** Opening MATERIALS PROVIDED block **
(* ===== verification/Uio.v ===== *)
(** * Scatter/gather descriptors (kern/userprog/uio.c, kern/include/uio.h)

    A [uio] describes the memory a caller wants data moved to or from.  The
    state of an operation is the descriptor, the memory, and the address space
    in context ([curthread->t_vmspace]).  The kernel buffer of [uiomove] is
    passed by value and, for a write, returned by value; on an error return
    its contents are dropped, which is what every caller does with it. *)

From S2P Require Import Prelude CopyInOut.

Inductive uio_rw := UIO_READ | UIO_WRITE.
Inductive uio_seg := UIO_USERSPACE | UIO_SYSSPACE | UIO_USERISPACE.

#[export] Instance uio_rw_eq_dec : EqDecision uio_rw.
Proof. solve_decision. Defined.
#[export] Instance uio_seg_eq_dec : EqDecision uio_seg.
Proof. solve_decision. Defined.

Record uio := {
  iov_base : Z;
  iov_len : Z;
  uio_offset : Z;
  uio_resid : Z;
  uio_segflg : uio_seg;
  uio_dir : uio_rw;
  uio_space : option Z;
}.

Record uiost := { u : uio; mem : memory; t_vmspace : option Z }.

Definition set_u (u' : uio) (s : uiost) : uiost :=
  {| u := u'; mem := mem s; t_vmspace := t_vmspace s |}.
Definition set_mem (m : memory) (s : uiost) : uiost :=
  {| u := u s; mem := m; t_vmspace := t_vmspace s |}.
Definition on_mem {A} : M memory A → M uiost A := zoom mem set_mem.

(** The update of the descriptor after [size] bytes have moved. *)
Definition advance (size : Z) (u : uio) : uio :=
  {| iov_base := iov_base u + size;
     iov_len := u32 (iov_len u - size);
     uio_offset := s32 (uio_offset u + size);
     uio_resid := u32 (uio_resid u - size);
     uio_segflg := uio_segflg u;
     uio_dir := uio_dir u;
     uio_space := uio_space u |}.

(** The [memmove] of the UIO_SYSSPACE case: a bad kernel address is not
    recovered. *)
Definition kmove_out (src : list Z) (kbase : Z) : M memory unit :=
  m ← get;
  let '(ok, m') := mem_store m kbase src in
  _ ← put m';
  if ok then mret () else undef.
Definition kmove_in (kbase len : Z) : M memory (list Z) :=
  m ← get; deref (mem_load m kbase (Z.to_nat len)).

(** The [size] bytes of the kernel buffer at [pos]. *)
Definition slice (pos size : Z) (buf : list Z) : option (list Z) :=
  if decide (0 ≤ pos ∧ 0 ≤ size ∧ pos + size ≤ zlen buf)
  then Some (take (Z.to_nat size) (drop (Z.to_nat pos) buf)) else None.
(** The buffer with the bytes [bs] at [pos]. *)
Definition splice (pos : Z) (bs buf : list Z) : option (list Z) :=
  if decide (0 ≤ pos ∧ pos + zlen bs ≤ zlen buf)
  then Some (take (Z.to_nat pos) buf ++ bs ++ drop (Z.to_nat (pos + zlen bs)) buf)
  else None.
** Closing MATERIALS PROVIDED block **
* [ABOUT THIS EXERCISE] Mind each word and retype the entire listing above.

* [EXERCISE RESULT]
(* ===== verification/Uio.v ===== *)
(** * Scatter/gather descriptors (kern/userprog/uio.c, kern/include/uio.h)

    A [uio] describes the memory a caller wants data moved to or from.  The
    state of an operation is the descriptor, the memory, and the address space
    in context ([curthread->t_vmspace]).  The kernel buffer of [uiomove] is
    passed by value and, for a write, returned by value; on an error return
    its contents are dropped, which is what every caller does with it. *)

From S2P Require Import Prelude CopyInOut.

Inductive uio_rw := UIO_READ | UIO_WRITE.
Inductive uio_seg := UIO_USERSPACE | UIO_SYSSPACE | UIO_USERISPACE.

#[export] Instance uio_rw_eq_dec : EqDecision uio_rw.
Proof. solve_decision. Defined.
#[export] Instance uio_seg_eq_dec : EqDecision uio_seg.
Proof. solve_decision. Defined.

Record uio := {
  iov_base : Z;
  iov_len : Z;
  uio_offset : Z;
  uio_resid : Z;
  uio_segflg : uio_seg;
  uio_dir : uio_rw;
  uio_space : option Z;
}.

Record uiost := { u : uio; mem : memory; t_vmspace : option Z }.

Definition set_u (u' : uio) (s : uiost) : uiost :=
  {| u := u'; mem := mem s; t_vmspace := t_vmspace s |}.
Definition set_mem (m : memory) (s : uiost) : uiost :=
  {| u := u s; mem := m; t_vmspace := t_vmspace s |}.
Definition on_mem {A} : M memory A → M uiost A := zoom mem set_mem.

(** The update of the descriptor after [size] bytes have moved. *)
Definition advance (size : Z) (u : uio) : uio :=
  {| iov_base := iov_base u + size;
     iov_len := u32 (iov_len u - size);
     uio_offset := s32 (uio_offset u + size);
     uio_resid := u32 (uio_resid u - size);
     uio_segflg := uio_segflg u;
     uio_dir := uio_dir u;
     uio_space := uio_space u |}.

(** The [memmove] of the UIO_SYSSPACE case: a bad kernel address is not
    recovered. *)
Definition kmove_out (src : list Z) (kbase : Z) : M memory unit :=
  m ← get;
  let '(ok, m') := mem_store m kbase src in
  _ ← put m';
  if ok then mret () else undef.
Definition kmove_in (kbase len : Z) : M memory (list Z) :=
  m ← get; deref (mem_load m kbase (Z.to_nat len)).

(** The [size] bytes of the kernel buffer at [pos]. *)
Definition slice (pos size : Z) (buf : list Z) : option (list Z) :=
  if decide (0 ≤ pos ∧ 0 ≤ size ∧ pos + size ≤ zlen buf)
  then Some (take (Z.to_nat size) (drop (Z.to_nat pos) buf)) else None.
(** The buffer with the bytes [bs] at [pos]. *)
Definition splice (pos : Z) (bs buf : list Z) : option (list Z) :=
  if decide (0 ≤ pos ∧ pos + zlen bs ≤ zlen buf)
  then Some (take (Z.to_nat pos) buf ++ bs ++ drop (Z.to_nat (pos + zlen bs)) buf)
  else None.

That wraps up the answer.